Только сейчас у него начался озноб. Спокойствие и уверенность, с которыми он погасил чреватый Бог знает какими осложнениями конфликт, дорого ему дались.
– Красиво, – шепнул, наклонившись к нему, бравый Усманов. – Но если бы мы так дороги строили, как вы законы толкуете, они бы никогда не дошли туда, куда надо. Только извивались бы то влево, то вправо… куда строителю заблагорассудится.
– Ошибаетесь, еч, – ответил Богдан. И голос у него только теперь начал дрожать. Минфа вдруг осип. Пришлось откашляться, но даже это не помогло. Богдан снял очки и принялся тщательно их протирать. “Как хорошо, что Фира сошла в Ургенче”, – в сотый раз подумал он. – Они проходили бы так, чтобы никто не мог случайно попасть под едущие по ним повозки. Только если уж сам очень постарается.
Гул турбин стал глуше, и пол принялся аккуратно проваливаться. Воздухолет пошел на посадку.
Баг и Богдан
Ханбалык, воздухолетный вокзал,
22-й день первого месяца, первица,
около шести часов вечера
– А вот и ты, драг еч! Мы уж беспокоиться начали. Надо же: воздухолет
– Очень приятно, драгоценный преждерожденный Кай.

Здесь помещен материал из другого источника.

Lemma createServer_then_deleteServer_witness :
  createServer "Guild" Null "1" Reference.accounts
  = Ret (Some Sample.joined_guild, Sample.alice_guild)
  ∧ ∃ db2, deleteServer 1 Sample.alice_guild = Ret (tt, db2)
      ∧ users db2 = users Reference.accounts
      ∧ servers_table db2 = servers_table Reference.accounts.
Proof.
  assert (createServer "Guild" Null "1" Reference.accounts
          = Ret (Some Sample.joined_guild, Sample.alice_guild)) as Hcreate
    by (vm_compute; reflexivity).
  split; [exact Hcreate|].
  eexists. split; [apply deleteServer_unfold|].
  destruct (createServer_then_deleteServer Reference.hash "Guild" Null "1"
              Reference.accounts Sample.joined_guild Sample.alice_guild _
              accounts_reachable Hcreate (deleteServer_unfold 1 Sample.alice_guild))
    as (Hu & Hs & _).
  by split.
Defined.

(** X10. Server ids are used again: after the server that [createServer]
    has just created is deleted, the next [createServer] gives out the
    same id. *)
Theorem createServer_reuses_id nm icon own nm' icon' own' db js db1 db2 r db3 :
  createServer nm icon own db = Ret (Some js, db1) →
  deleteServer (joined_id js) db1 = Ret (tt, db2) →
  createServer nm' icon' own' db2 = Ret (r, db3) →
  ∃ js', r = Some js' ∧ joined_id js' = joined_id js.
Proof.
  intros Hcreate Hdelete Hagain.
  apply createServer_ret in Hcreate as (id & Hnext & [= ->] & Hs1 & _ & _).
  cbn [joined_id] in *.
  rewrite deleteServer_unfold in Hdelete. injection Hdelete as <-.
  apply createServer_ret in Hagain as (id' & Hnext' & -> & _).
  eexists. split; [done|]. cbn. symmetry.
  apply (next_server_id_unique id id' db Hnext).
  refine (next_server_id_ext id' _ db _ Hnext'). cbn. rewrite Hs1.
  symmetry. apply delete_insert_id. by apply next_server_id_fresh.
Qed.

Lemma createServer_reuses_id_witness :
  ∃ js' db3,
    createServer "Guild" Null "1" Reference.accounts
    = Ret (Some Sample.joined_guild, Sample.alice_guild)
    ∧ createServer "Other" Null "2" Reference.accounts = Ret (Some js', db3)
    ∧ joined_id js' = joined_id Sample.joined_guild.
Proof.
  assert (createServer "Guild" Null "1" Reference.accounts
          = Ret (Some Sample.joined_guild, Sample.alice_guild)) as Hcreate
    by (vm_compute; reflexivity).
  assert (deleteServer 1 Sample.alice_guild = Ret (tt, Reference.accounts)) as Hdelete
    by (vm_compute; reflexivity).
  destruct (createServer "Other" Null "2" Reference.accounts) as [[r db3]| |] eqn:E;
    [|by vm_compute in E..].
  destruct (createServer_reuses_id "Guild" Null "1" "Other" Null "2"
              Reference.accounts Sample.joined_guild Sample.alice_guild
              Reference.accounts r db3 Hcreate Hdelete E) as (js' & -> & Hid).
  by exists js', db3.
Defined.

(** ** Ownership *)

Lemma getOwnedServers_insert uid id s db db' :
  servers_table db !! id = None →
  servers_table db' = <[id := s]> (servers_table db) →
  getOwnedServers uid db'
  = ((if decide (owner s = uid) then 1 else 0) + getOwnedServers uid db)%nat.
Proof.
  intros Hfresh Hs. unfold getOwnedServers, table_docs. rewrite Hs.
  rewrite (map_to_list_insert _ _ _ Hfresh). rewrite filter_cons. cbn.
  by destruct (decide (owner s = uid)).
Qed.

(** X11. [createServer] raises the number of servers that the owner owns
    ([getOwnedServers]) by one and leaves the number of every other user
    as it is. *)
Theorem createServer_getOwnedServers nm icon own db r db1 :
  createServer nm icon own db = Ret (r, db1) →
  getOwnedServers own db1 = S (getOwnedServers own db)
  ∧ ∀ uid, uid ≠ own → getOwnedServers uid db1 = getOwnedServers uid db.
Proof.
  intros Hcreate.
  apply createServer_ret in Hcreate as (id & Hnext & _ & Hs1 & _ & _).
  pose proof (next_server_id_fresh _ _ Hnext) as Hfresh.
  split.
  - rewrite (getOwnedServers_insert own id _ db db1 Hfresh Hs1). cbn.
    by rewrite decide_True.
  - intros uid Hne. rewrite (getOwnedServers_insert uid id _ db db1 Hfresh Hs1). cbn.
    by rewrite decide_False by (by intros <-).
Qed.

Lemma createServer_getOwnedServers_witness :
  getOwnedServers "1" Sample.alice_guild = 1%nat
  ∧ getOwnedServers "2" Sample.alice_guild = 0%nat.
Proof.
  destruct (createServer_getOwnedServers "Guild" Null "1" Reference.accounts
              (Some Sample.joined_guild) Sample.alice_guild
              ltac:(vm_compute; reflexivity)) as [H1 H2].
  split; [by rewrite H1|]. by rewrite H2.
Defined.

(** X12. [deleteServer] lowers the number of servers that the owner of
    the deleted server owns by one, and leaves every other number, and
    every number when there is no such server, as it is. *)
Theorem deleteServer_getOwnedServers id db db' :
  deleteServer id db = Ret (tt, db') →
  (∀ s, servers_table db !! id = Some s →
        getOwnedServers (owner s) db = S (getOwnedServers (owner s) db')
        ∧ ∀ uid, uid ≠ owner s → getOwnedServers uid db' = getOwnedServers uid db)
  ∧ (servers_table db !! id = None →
     ∀ uid, getOwnedServers uid db' = getOwnedServers uid db).
Proof.
  intros Hdelete. rewrite deleteServer_unfold in Hdelete. injection Hdelete as <-.
  split.
  - intros s Hs.
    assert (∀ uid, getOwnedServers uid db
                   = ((if decide (owner s = uid) then 1 else 0)
                      + getOwnedServers uid
                          (mkDb ((λ u, with_servers (filter (λ x, x ≠ id) (servers u)) u)
                                   <$> users db)
                                (delete id (servers_table db))
                                (filter (λ d, serverId d.2 ≠ id) (invites db))))%nat)
      as Hcount.
    { intros uid. unfold getOwnedServers, table_docs. cbn.
      rewrite <- (map_to_list_delete _ _ _ Hs). rewrite filter_cons. cbn.
      by destruct (decide (owner s = uid)). }
    split.
    + rewrite (Hcount (owner s)). by rewrite decide_True.
    + intros uid Hne. rewrite (Hcount uid). by rewrite decide_False.
  - intros Hnone uid. unfold getOwnedServers. cbn. by rewrite delete_id.
Qed.

Lemma deleteServer_getOwnedServers_witness :
  deleteServer 1 Sample.alice_guild = Ret (tt, Reference.accounts)
  ∧ getOwnedServers "1" Sample.alice_guild = S (getOwnedServers "1" Reference.accounts).
Proof.
  assert (deleteServer 1 Sample.alice_guild = Ret (tt, Reference.accounts)) as Hdelete
    by (vm_compute; reflexivity).
  split; [exact Hdelete|].
  destruct (deleteServer_getOwnedServers 1 Sample.alice_guild Reference.accounts Hdelete)
    as [H _].
  by destruct (H (mkServer "Guild" Null "1") ltac:(vm_compute; reflexivity)) as [H1 _].
Defined.

(** X13. The server that [createServer] has created is owned
    ([ownsServer]) by the owner given and by nobody else, whether the
    owner has an account or not; the ownership of the other servers is as
    before. *)
Theorem createServer_ownsServer nm icon own db js db1 :
  createServer nm icon own db = Ret (Some js, db1) →
  (∀ uid, ownsServer uid (joined_id js) db1 = bool_decide (uid = own))
  ∧ (∀ uid, ownsServer uid (joined_id js) db = false)
  ∧ (∀ uid id, id ≠ joined_id js → ownsServer uid id db1 = ownsServer uid id db).
Proof.
  intros Hcreate.
  apply createServer_ret in Hcreate as (id & Hnext & [= ->] & Hs1 & _ & _).
  cbn [joined_id]. unfold ownsServer. rewrite Hs1.
  split; [|split].
  - intros uid. rewrite lookup_insert_eq. cbn. by apply bool_decide_ext.
  - intros uid. by rewrite (next_server_id_fresh _ _ Hnext).
  - intros uid id' Hne. by rewrite lookup_insert_ne.
Qed.

Lemma createServer_ownsServer_witness :
  ownsServer "1" 1 Sample.alice_guild = true
  ∧ ownsServer "2" 1 Sample.alice_guild = false.
Proof.
  destruct (createServer_ownsServer "Guild" Null "1" Reference.accounts
              Sample.joined_guild Sample.alice_guild
              ltac:(vm_compute; reflexivity)) as [H _].
  split; [exact (H "1")|exact (H "2")].
Defined.

(** X14. [updateServer] is a partial update: the name is replaced only by
    a name that is a nonempty string, [iconUrl] is written for [null] and
    for a string and kept when omitted, and the owner is never changed,
    so that [ownsServer] answers as before. A server that does not exist
    is not created; the other servers, the accounts and the invites are
    as before. *)
Theorem updateServer_spec id nm icon db :
  ∃ db', updateServer id nm icon db = Ret (tt, db')
    ∧ (servers_table db !! id = None → servers_table db' !! id = None)
    ∧ (∀ s, servers_table db !! id = Some s →
         ∃ s', servers_table db' !! id = Some s'
           ∧ (∀ n, nm = Val n → n ≠ "" → name s' = n)
           ∧ (nm = Undefined ∨ nm = Null ∨ nm = Val "" → name s' = name s)
           ∧ (icon = Undefined → iconUrl s' = iconUrl s)
           ∧ (icon ≠ Undefined → iconUrl s' = icon)
           ∧ owner s' = owner s)
    ∧ (∀ k, k ≠ id → servers_table db' !! k = servers_table db !! k)
    ∧ (∀ uid k, ownsServer uid k db' = ownsServer uid k db)
    ∧ users db' = users db
    ∧ invites db' = invites db.
Proof.
  eexists. split; [done|]. cbn. unfold table_update.
  split. { intros Hs. by rewrite lookup_alter_eq, Hs. }
  split.
  { intros s Hs. eexists. split; [by rewrite lookup_alter_eq, Hs|].
    split. { intros n -> Hn. by destruct n, icon. }
    split. { intros [->|[->| ->]]; by destruct icon. }
    split. { intros ->. by destruct nm as [| |[|c n]]. }
    split. { intros Hi. by destruct nm as [| |[|c n]], icon. }
    by destruct nm as [| |[|c n]], icon. }
  split. { intros k Hk. by apply lookup_alter_ne. }
  split; [|done].
  intros uid k. unfold ownsServer. cbn. rewrite lookup_alter.
  destruct (decide (id = k)) as [<-|]; [|done].
  destruct (servers_table db !! id) as [s|]; [|done]. cbn.
  by destruct nm as [| |[|c n]], icon.
Qed.

(** X15. In a database that the operations have built, the server ids are
    1 or more, and [serverExists] is true of an id exactly when
    [getServer] finds the server. Outside of such databases a server with
    the id 0 would be reported as missing. *)
Theorem serverExists_getServer hash db id :
  reachable hash db →
  (serverExists id db = true ↔ ∃ k, id = Val k ∧ is_Some (getServer k db))
  ∧ (∀ k, is_Some (getServer k db) → (1 ≤ k)%Z).
Proof.
  intros Hreach. pose proof (reachable_positive hash db Hreach) as Hpos.
  assert (∀ k, is_Some (getServer k db) ↔ is_Some (servers_table db !! k)) as Hget.
  { intros k. unfold getServer. destruct (servers_table db !! k); [|done].
    split; by eexists. }
  split.
  - destruct id as [| |k]; cbn; try (split; [done|by intros (? & ? & _)]).
    case_bool_decide as Hk.
    + subst k. split; [done|]. intros (k & [= <-] & Hs%Hget%Hpos). lia.
    + rewrite bool_decide_eq_true. split.
      * intros Hs. exists k. by rewrite Hget.
      * intros (k' & [= <-] & Hs). by apply Hget.
  - intros k Hk. by apply Hpos, Hget.
Qed.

– Это такая честь для меня, драгоценный преждерожденный Богдан Рухович…
– Ну что вы! Не надо, не надо, к чему эти лишние церемонии! Мы в Александрии ведем себя проще: одного поклона вполне достаточно.
– Правда, еч Кай, Богдан Рухович – он хоть и минфа, но стремится к суровой простоте, верно, драг еч?
– Совершенная правда. Дела человеческие я всегда почитал важнее слов.
– Ну… да. Ведь сказано: “Благородный муж слушает ушами, но видит сердцем”. Надеюсь не разочаровать драгоценного преждерожденного.
– Ну вот и славно… Кстати, драг еч, а чем объясняют задержку воздухолета? Или там у них так принято, чтобы невовремя?
– И мне, Богдан Рухович, признаться, тоже неловко: ведь я служу как раз по путноприимному ведомству, а тут такой вопиющий случай!
– Совершенно не о чем беспокоиться, драгоценный преждерожденный Кай. Ордусские власти к этому не имеют ни малейшего касательства. Даже напротив, можно сказать, они повели себя в высшей степени человеколюбиво, задержав рейс ради нескольких паломников… Да и не в задержке дело. Вышло совершенно чрезвычайное дело. Мне самому трудно поверить, однако же – случилось.
– Да что ж такое, упаси Будда?! То-то я смотрю – ты какой-то бледноватый, еч.
– А случилось то, что на подлете к Улумуци группа иноземных преждерожденных, числом четверо, решила свести счеты с двумя другими гокэ. Прямо в воздухолете. Они накинули на шеи несчастных четки и, как это говорится, терроризировали их… Не хотелось бы, чтобы этот случай стал достоянием каких-нибудь пронырливых представителей средств всенародного оповещения. Я с просьбицею хоть несколько дней попридержать языки за зубами еще в воздухолете, когда человеконарушителей ссадили, обратился ко всем пребывавшим в нашем салоне иноземцам… не ведаю, конечно, как они на самом деле поступят, но – вроде бы обещали. Выйдем на воздух, драг ечи, уж очень долго я просидел взаперти… Нет, не надо никуда звонить, драгоценный преждерожденный Кай, прошу вас. Дело это тонкое, меры уже приняты, а огласка, повторяю, тут вовсе не ко времени.